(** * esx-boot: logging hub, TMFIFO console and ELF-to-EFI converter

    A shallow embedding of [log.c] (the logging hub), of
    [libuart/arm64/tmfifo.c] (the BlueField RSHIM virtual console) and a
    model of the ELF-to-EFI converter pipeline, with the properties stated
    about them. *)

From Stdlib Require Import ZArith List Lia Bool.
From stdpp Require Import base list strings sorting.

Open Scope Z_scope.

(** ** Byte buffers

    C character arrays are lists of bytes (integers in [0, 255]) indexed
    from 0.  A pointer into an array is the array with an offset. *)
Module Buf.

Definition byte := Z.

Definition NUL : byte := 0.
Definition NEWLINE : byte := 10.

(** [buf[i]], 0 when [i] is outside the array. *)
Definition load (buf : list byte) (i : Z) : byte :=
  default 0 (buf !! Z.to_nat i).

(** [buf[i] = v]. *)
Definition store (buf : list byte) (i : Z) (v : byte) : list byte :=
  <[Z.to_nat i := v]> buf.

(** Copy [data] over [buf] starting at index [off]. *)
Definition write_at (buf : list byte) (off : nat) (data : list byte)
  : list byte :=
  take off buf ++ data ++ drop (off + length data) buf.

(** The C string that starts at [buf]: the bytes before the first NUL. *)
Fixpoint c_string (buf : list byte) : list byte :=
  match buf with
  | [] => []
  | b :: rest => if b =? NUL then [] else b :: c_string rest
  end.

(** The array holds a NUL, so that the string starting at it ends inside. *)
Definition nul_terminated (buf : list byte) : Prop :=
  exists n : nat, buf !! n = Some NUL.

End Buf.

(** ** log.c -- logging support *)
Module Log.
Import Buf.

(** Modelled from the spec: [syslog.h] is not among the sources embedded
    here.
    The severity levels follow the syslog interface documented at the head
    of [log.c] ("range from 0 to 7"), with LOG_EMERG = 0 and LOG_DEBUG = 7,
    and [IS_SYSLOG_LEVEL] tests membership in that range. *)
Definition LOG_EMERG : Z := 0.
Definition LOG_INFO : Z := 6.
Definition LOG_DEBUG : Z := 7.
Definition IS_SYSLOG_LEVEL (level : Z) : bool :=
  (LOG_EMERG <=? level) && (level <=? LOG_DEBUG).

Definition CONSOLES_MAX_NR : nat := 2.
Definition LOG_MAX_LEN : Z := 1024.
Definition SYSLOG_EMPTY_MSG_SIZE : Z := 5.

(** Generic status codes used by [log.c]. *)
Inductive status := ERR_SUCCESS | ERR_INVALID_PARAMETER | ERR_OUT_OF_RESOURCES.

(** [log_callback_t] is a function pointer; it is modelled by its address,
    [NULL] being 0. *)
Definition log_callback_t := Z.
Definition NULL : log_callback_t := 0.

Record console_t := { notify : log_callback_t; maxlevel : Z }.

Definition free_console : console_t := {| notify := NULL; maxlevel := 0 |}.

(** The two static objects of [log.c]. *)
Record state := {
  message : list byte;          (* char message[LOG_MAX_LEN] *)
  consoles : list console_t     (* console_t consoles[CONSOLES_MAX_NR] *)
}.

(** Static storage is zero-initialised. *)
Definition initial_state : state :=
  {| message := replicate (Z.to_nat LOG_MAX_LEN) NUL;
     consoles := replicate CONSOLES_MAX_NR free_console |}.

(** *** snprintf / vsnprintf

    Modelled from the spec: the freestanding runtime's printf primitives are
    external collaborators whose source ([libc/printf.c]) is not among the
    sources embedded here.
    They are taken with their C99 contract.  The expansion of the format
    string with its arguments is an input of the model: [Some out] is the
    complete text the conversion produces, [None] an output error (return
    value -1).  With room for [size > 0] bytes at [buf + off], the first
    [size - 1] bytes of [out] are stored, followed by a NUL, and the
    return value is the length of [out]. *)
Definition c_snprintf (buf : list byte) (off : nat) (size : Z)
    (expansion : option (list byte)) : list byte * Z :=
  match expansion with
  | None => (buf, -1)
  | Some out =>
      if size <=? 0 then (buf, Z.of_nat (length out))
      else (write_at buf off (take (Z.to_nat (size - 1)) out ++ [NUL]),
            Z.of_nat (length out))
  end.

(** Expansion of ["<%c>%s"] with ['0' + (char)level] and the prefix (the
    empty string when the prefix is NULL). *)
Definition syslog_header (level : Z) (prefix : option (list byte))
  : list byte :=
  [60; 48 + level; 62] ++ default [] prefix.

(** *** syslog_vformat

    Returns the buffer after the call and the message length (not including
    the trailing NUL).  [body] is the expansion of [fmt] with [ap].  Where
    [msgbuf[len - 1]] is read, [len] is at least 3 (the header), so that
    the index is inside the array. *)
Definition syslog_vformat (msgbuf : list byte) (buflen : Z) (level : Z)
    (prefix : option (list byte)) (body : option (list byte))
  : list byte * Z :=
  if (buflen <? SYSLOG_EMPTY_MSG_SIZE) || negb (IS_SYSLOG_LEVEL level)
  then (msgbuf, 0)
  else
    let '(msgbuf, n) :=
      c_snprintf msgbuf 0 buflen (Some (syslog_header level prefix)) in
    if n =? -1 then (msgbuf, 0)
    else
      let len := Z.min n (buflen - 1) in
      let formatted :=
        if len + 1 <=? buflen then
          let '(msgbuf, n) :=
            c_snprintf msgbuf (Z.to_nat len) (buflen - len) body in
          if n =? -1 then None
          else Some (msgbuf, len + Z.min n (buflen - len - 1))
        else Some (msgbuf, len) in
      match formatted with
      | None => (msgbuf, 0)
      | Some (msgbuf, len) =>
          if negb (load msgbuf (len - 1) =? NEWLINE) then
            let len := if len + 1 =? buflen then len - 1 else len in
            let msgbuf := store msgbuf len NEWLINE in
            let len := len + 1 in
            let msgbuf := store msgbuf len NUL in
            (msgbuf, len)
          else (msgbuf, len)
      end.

AIM OF THE TASK: Beginning with the line that has "(** Modelled from" and ending with the line that has "Definition NULL : log_callback_t := 0.", set down the lines above exactly and include no others.

ANSWER SPACE:
(** Modelled from the spec: [syslog.h] is not among the sources embedded
    here.
    The severity levels follow the syslog interface documented at the head
    of [log.c] ("range from 0 to 7"), with LOG_EMERG = 0 and LOG_DEBUG = 7,
    and [IS_SYSLOG_LEVEL] tests membership in that range. *)
Definition LOG_EMERG : Z := 0.
Definition LOG_INFO : Z := 6.
Definition LOG_DEBUG : Z := 7.
Definition IS_SYSLOG_LEVEL (level : Z) : bool :=
  (LOG_EMERG <=? level) && (level <=? LOG_DEBUG).

Definition CONSOLES_MAX_NR : nat := 2.
Definition LOG_MAX_LEN : Z := 1024.
Definition SYSLOG_EMPTY_MSG_SIZE : Z := 5.

(** Generic status codes used by [log.c]. *)
Inductive status := ERR_SUCCESS | ERR_INVALID_PARAMETER | ERR_OUT_OF_RESOURCES.

(** [log_callback_t] is a function pointer; it is modelled by its address,
    [NULL] being 0. *)
Definition log_callback_t := Z.
Definition NULL : log_callback_t := 0.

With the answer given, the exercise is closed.